As the credits roll in the season premiere of Apple’s “Carpool Karaoke: The Series,” Eric Pankowski’s name is one of the first to appear.
Pankowski, BA’99, a television producer whose credits include “The Ellen DeGeneres Show” and WWE, said he always knew he’d get to see his name in the credits.
“The politically correct thing to do is to say I never imagined doing it,” he said. “But the truth is, yeah, I did.”
Pankowski’s interest in television began at a young age. He remembers watching countless TV programs with his family. He loved the idea of creating something new every day. He thought he would be the next David Letterman. In some ways, he said, it feels inevitable that he went into television.
That he got his start as a “numbers guy” was the unexpected part.
Pankowski went to IU because it was more or less family tradition. His older sister went to IU. His uncle went to IU. His parents went to IU, where they met. His younger brother went to IU after him. And his three kids – ages 11, 8 and 6 – will also go to IU, he says.

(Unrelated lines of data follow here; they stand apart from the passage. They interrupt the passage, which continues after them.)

(** The part of the correlation rule the script keeps.  When the line
    decodes to an object whose [id] member is [X], every error reply printed
    for the line carries [X].  When decoding fails with [JSONDecodeError],
    every error reply printed for the line carries a null id; the failure
    itself ends nothing (the iteration goes back to the top of the loop) and
    the line is still forwarded: the one request of the iteration has the
    encoded line as its body. *)
Theorem error_reply_carries_request_id {World : Type} (rt : runtime World)
    (cfg : config) (sid : option str) (raw : str) (w : World) :
  (forall d X,
      json_loads rt (strip raw) = Loaded (JObj d) ->
      dict_get d (py "id") = Some X ->
      forall v,
        Print (Dumps v) ∈ iter_events (iteration rt cfg sid raw w) ->
        exists code msg, v = error_reply X code msg)
  /\ (forall c,
         json_loads rt (strip raw) = LoadsRaises c ->
         is_JSONDecodeError c = true ->
         (forall v,
             Print (Dumps v) ∈ iter_events (iteration rt cfg sid raw w) ->
             exists code msg, v = error_reply JNull code msg)
         /\ (truthy raw = true ->
             iter_control (iteration rt cfg sid raw w) = Continue)
         /\ (forall body,
                truthy (strip raw) = true ->
                encode_utf8 (strip raw) = Some body ->
                posts (iter_events (iteration rt cfg sid raw w))
                = [build_request cfg sid body])).
Proof.
  split.
  - intros d X Hloads Hget v (id & msg & Hid & ->)%iteration_dumps.
    unfold extract_request_id in Hid. rewrite Hloads, Hget in Hid.
    injection Hid as <-. eauto.
  - intros c Hloads Hdec.
    assert (Hid : extract_request_id rt (strip raw) = inl JNull).
    { unfold extract_request_id. rewrite Hloads, Hdec. reflexivity. }
    split; [|split].
    + intros v (id & msg & Hid' & ->)%iteration_dumps.
      rewrite Hid in Hid'. injection Hid' as <-. eauto.
    + intros Hraw. rewrite iteration_control, Hraw, Hid.
      destruct (truthy (strip raw)); reflexivity.
    + intros body Hline Henc.
      rewrite (iteration_forwarded rt cfg sid raw w JNull body Hline Hid Henc).
      unfold iter_events; simpl. rewrite posts_app, posts_prelude. simpl.
      destruct ((session_post rt w (build_request cfg sid body)).1); simpl;
        rewrite ?posts_handle_response, ?posts_handle_exception; reflexivity.
Qed.
Definition new_Pillars (kwargs : pydict) : result Pillars :=
  (n <- required_str kwargs (str "intervention_narrative") ;;
   a <- required_str kwargs (str "intervention_action") ;;
   s <- required_str kwargs (str "intervention_shift") ;;
   Ok (mkPillars n a s))%py.

Definition new_Atmosphere (kwargs : pydict) : result Atmosphere :=
  (t <- required_str kwargs (str "tone") ;;
   p <- required_str kwargs (str "pacing") ;;
   Ok (mkAtmosphere t p))%py.

(** The body of the [try] block of [_validate_nodes] for one item. *)
Definition build_node (item : json) (video_id video_url : pystr)
  : result EnergyNode :=
  (dl_raw <- py_get item (str "diagnostic_layer") (JObj []) ;;
   rii_raw <- py_get dl_raw (str "related_inner_issues") (JStr []) ;;
   rcc_raw <- py_get dl_raw (str "reality_commitment_check") (JStr []) ;;
   hb_raw <- py_get dl_raw (str "hidden_benefit") (JStr []) ;;
   en_raw <- py_get dl_raw (str "energy_node") (JStr []) ;;
   rii <- validate_str rii_raw ;;
   rcc <- validate_str rcc_raw ;;
   hb <- validate_str hb_raw ;;
   en <- validate_str en_raw ;;
   let diagnostic_layer := mkDiagnosticLayer rii rcc hb en in
   mq_raw <- py_getitem item (str "main_question") ;;
   cat_raw <- py_getitem item (str "category") ;;
   pillars_raw <- py_getitem item (str "pillars") ;;
   pillars_kw <- kwargs_of pillars_raw ;;
   pillars <- new_Pillars pillars_kw ;;
   atmosphere_raw <- py_getitem item (str "atmosphere") ;;
   atmosphere_kw <- kwargs_of atmosphere_raw ;;
   atmosphere <- new_Atmosphere atmosphere_kw ;;
   overflow_raw <- py_get item (str "overflow") (JArr []) ;;
   mq <- validate_str mq_raw ;;
   cat <- validate_str cat_raw ;;
   overflow <- validate_str_list overflow_raw ;;
   Ok (mkEnergyNode video_id video_url mq cat diagnostic_layer
                    pillars atmosphere overflow))%py.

He researched other colleges in high school, but said he was always destined to end up at IU.
“It was just burned in my head that when you think of college, you think of Indiana University and you think of Bloomington,” he said.
At IU he studied telecommunications, and at the recommendation of a professor applied for a summer internship program that placed students at media jobs in New York. Pankowski was placed at the Sundance channel.
“It was my first real headfirst dive into the entertainment industry, and I loved it,” he said.
He went back to IU for his senior year, and was ultimately offered a job by Sundance. But another job offer — from the Warner Bros. research division — caught his eye.
It wasn’t a job he ever thought he would do. But he took it because he knew there were important lessons to be learned there. It was through working in research that Pankowski learned the essentials of the business: ratings, shares and costs per millions.
He had to have ratings ready at 6 a.m. So he got to the office at 5 or 5:15 a.m., downloaded and printed dozens of pages of ratings from the night before and faxed them to New York. He also studied them religiously, learning not just the numbers and what they meant but the contexts, too. He knew what shows performed well, and why, and how.
After three years in research, Pankowski was offered a job by Warner Bros. as a television executive. He oversaw game shows, relationship shows and court shows. He worked on “The Ellen DeGeneres Show” early in its run.
“It was an invaluable experience, and the executive producers who worked on that show were amazing and really experienced,” he said. “I was able to learn from them.”
After 12 years at Warner Bros., shorter stints for other companies and years more working in production, Pankowski has learned quite a few lessons about the business.
One is that television shows are inevitabilities. When he pitches shows, he’s not begging companies to spin his ideas into realities – he knows better than that. If he has an idea, it will air — somewhere, someplace, sometime. A pitch meeting is just an offer to a network to be the one to bring it to fruition.
It’s also important to understand contexts, something he gleaned from his media research days. When he took the idea for a “Carpool Karaoke” series to Apple, Pankowski knew that it would be a perfect fit for a company where music matters.
Pitching wasn’t the only hurdle to be cleared to get the series off the ground, Pankowski said. He was also careful to create something distinct from “Lip Sync Battle,” another comedy segment-gone-series. And he had to ensure that his series would stand alone from “The Late Show” segment that inspired it.
“Carpool was so attached to James as a personality,” he said. “The idea of having a different host was really scary.”
The series premiered on Apple Music in 2017 and began its second season in late 2018. It won a Primetime Emmy for “Outstanding Short Form Variety Series,” an accolade Pankowski said was not only an honor, but also welcome validation for the show’s entire cast and crew.
“Wow, this beats working for a living for sure,” he said of his job.